PROMPT: In the entries below, work out how many lines include "negb", and write only that number.

[Stored records]
(** The conditions under which a request gets past the configuration guard
    and into the [try] block. *)
Definition entersTry (env : Env) (req : Request) : Prop :=
  isOptions req = false
  /\ parseAllowedOrigins env <> []
  /\ isOriginAllowed (origin (headers req)) (parseAllowedOrigins env) = true
  /\ (hasKey env = true \/ allowMock env = true).

(** The content type as the handler reads it, and the text it decodes. *)
Definition contentTypeOf (req : Request) : jsstring :=
  toLowerCase (envOr (content_type (headers req)) []).

Definition decodedText (engine : Engine) (req : Request) : Completion jsstring :=
  decodeBody engine (contentTypeOf req) (body req).

Definition textRequired : JSValue :=
  JString (lit "Invalid request: text is required").

Definition textTooLarge : JSValue :=
  JString (lit "Payload too large: text exceeds 8000 characters").

(** The request with another method. *)
Definition withMethod (m : option jsstring) (req : Request) : Request :=
  {| method := m; headers := headers req; body := body req |}.

(** The mocked content as the specification words it: the echo is the first
    180 characters with whitespace collapsed, and nothing more is done to
    it. *)
Definition mockContentAsStated (userText : jsstring) : jsstring :=
  lit "Mocked response (DEV_ALLOW_MOCK=1). You said: "
  ++ [Json.quote] ++ collapseWhitespace (slice0 180 userText)
  ++ (if 180 <? strLength userText then ellipsis else [])
  ++ [Json.quote].

(** Whitespace occurs as single spaces only. *)
Fixpoint singleSpaced (s : jsstring) : bool :=
  match s with
  | [] => true
  | c :: r =>
      (if isWhiteSpace c
       then (c =? 32) && match r with
                         | d :: _ => negb (isWhiteSpace d)
                         | [] => true
                         end
       else true)
      && singleSpaced r
  end.

Definition isText (c : N) : bool := negb (isWhiteSpace c).

(** The bytes of a list of chunks. *)
Definition byteCount (cs : list (list byte)) : N :=
  N.of_nat (List.length (List.concat cs)).

Definition chatUrl : jsstring := lit "/api/chat".

(** What reaches the client of an answer that the server callback writes
    itself: the status and the body, or nothing when the socket had been
    destroyed before the answer was written. *)
Definition deliveredAnswer (r : ServerResult) : option (JSValue * JSValue) :=
  match r with
  | Direct status body false => Some (status, body)
  | Direct _ _ true | Delegated _ _ | Stalled => None
  end.

(** Three statements about the mutually recursive parsers, each for a given
    amount of fuel: a parsed value leaves a shorter text; fuel above twice
    the length of the text is not exhausted; a result obtained without
    exhausting the fuel is the result with more fuel. *)
Definition shrinks (fuel : nat) : Prop :=
  (forall s v rest, Json.parseValue fuel s = Json.Parsed v rest ->
     (List.length rest < List.length s)%nat)
  /\ (forall s acc v rest, Json.parseElements fuel s acc = Json.Parsed v rest ->
     (List.length rest < List.length s)%nat)
  /\ (forall s acc v rest, Json.parseMembers fuel s acc = Json.Parsed v rest ->
     (List.length rest < List.length s)%nat).

Definition fuelled (fuel : nat) : Prop :=
  (forall s, (2 * List.length s < fuel)%nat ->
     Json.parseValue fuel s <> Json.OutOfFuel)
  /\ (forall s acc, (2 * List.length s + 1 < fuel)%nat ->
     Json.parseElements fuel s acc <> Json.OutOfFuel)
  /\ (forall s acc, (2 * List.length s + 1 < fuel)%nat ->
     Json.parseMembers fuel s acc <> Json.OutOfFuel).

Definition stable (fuel : nat) : Prop :=
  (forall s, Json.parseValue fuel s <> Json.OutOfFuel ->
     Json.parseValue (S fuel) s = Json.parseValue fuel s)
  /\ (forall s acc, Json.parseElements fuel s acc <> Json.OutOfFuel ->
     Json.parseElements (S fuel) s acc = Json.parseElements fuel s acc)
  /\ (forall s acc, Json.parseMembers fuel s acc <> Json.OutOfFuel ->
     Json.parseMembers (S fuel) s acc = Json.parseMembers fuel s acc).

(** ** Sample configurations and requests *)

(** An engine for the closed examples: one fixed wording for the
    [SyntaxError] and the decoding of ASCII bytes. *)
Definition sampleEngine : Engine :=
  {| syntaxErrorMessage := fun _ => lit "Unexpected token in JSON";
     utf8ToString := map Byte.to_N |}.

(** Test texts are written with apostrophes where the JSON text has double
    quotes. *)
Definition quoted (s : string) : jsstring :=
  map (fun c => if c =? 39 then Json.quote else c) (lit s).

Definition siteA : jsstring := lit "https://a.com".
Definition siteB : jsstring := lit "https://b.example".

(** Nothing configured. *)
Definition bareEnv : Env :=
  {| ALLOWED_ORIGINS := None; OPENAI_API_KEY := None;
     DEV_ALLOW_MOCK := None; SYSTEM_PROMPT := None |}.

(** [ALLOWED_ORIGINS=https://a.com], [DEV_ALLOW_MOCK=1], no credential. *)
Definition mockEnv : Env :=
  {| ALLOWED_ORIGINS := Some siteA; OPENAI_API_KEY := None;
     DEV_ALLOW_MOCK := Some (lit "1"); SYSTEM_PROMPT := None |}.

(** The same allow-list with a credential and without mock mode. *)
Definition liveEnv : Env :=
  {| ALLOWED_ORIGINS := Some siteA; OPENAI_API_KEY := Some (lit "sk-test");
     DEV_ALLOW_MOCK := None; SYSTEM_PROMPT := None |}.

(** An allow-list with the wildcard in it. *)
Definition wildcardEnv : Env :=
  {| ALLOWED_ORIGINS := Some (lit "https://a.com, *"); OPENAI_API_KEY := None;
     DEV_ALLOW_MOCK := Some (lit "1"); SYSTEM_PROMPT := None |}.

(** An allow-list that is set and parses to nothing. *)
Definition emptyListEnv : Env :=
  {| ALLOWED_ORIGINS := Some (lit " , ,"); OPENAI_API_KEY := Some (lit "sk-test");
     DEV_ALLOW_MOCK := None; SYSTEM_PROMPT := None |}.

Definition request (m : string) (from : option jsstring) (ctype : string)
  (rawBody : jsstring) : Request :=
  {| method := Some (lit m);
     headers := {| origin := from; content_type := Some (lit ctype) |};
     body := JString rawBody |}.

Definition plainRequest : Request :=
  request "POST" (Some siteA) "text/plain" (lit "hello").

Definition helloJsonRequest : Request :=
  request "POST" (Some siteA) "application/json" (quoted "{'text':'hello'}").

(** A request with [Content-Type: application/json] whose body is not JSON. *)
Definition notJsonRequest : Request :=
  request "POST" (Some siteA) "application/json" (lit "not-json").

RESULT BELOW: 2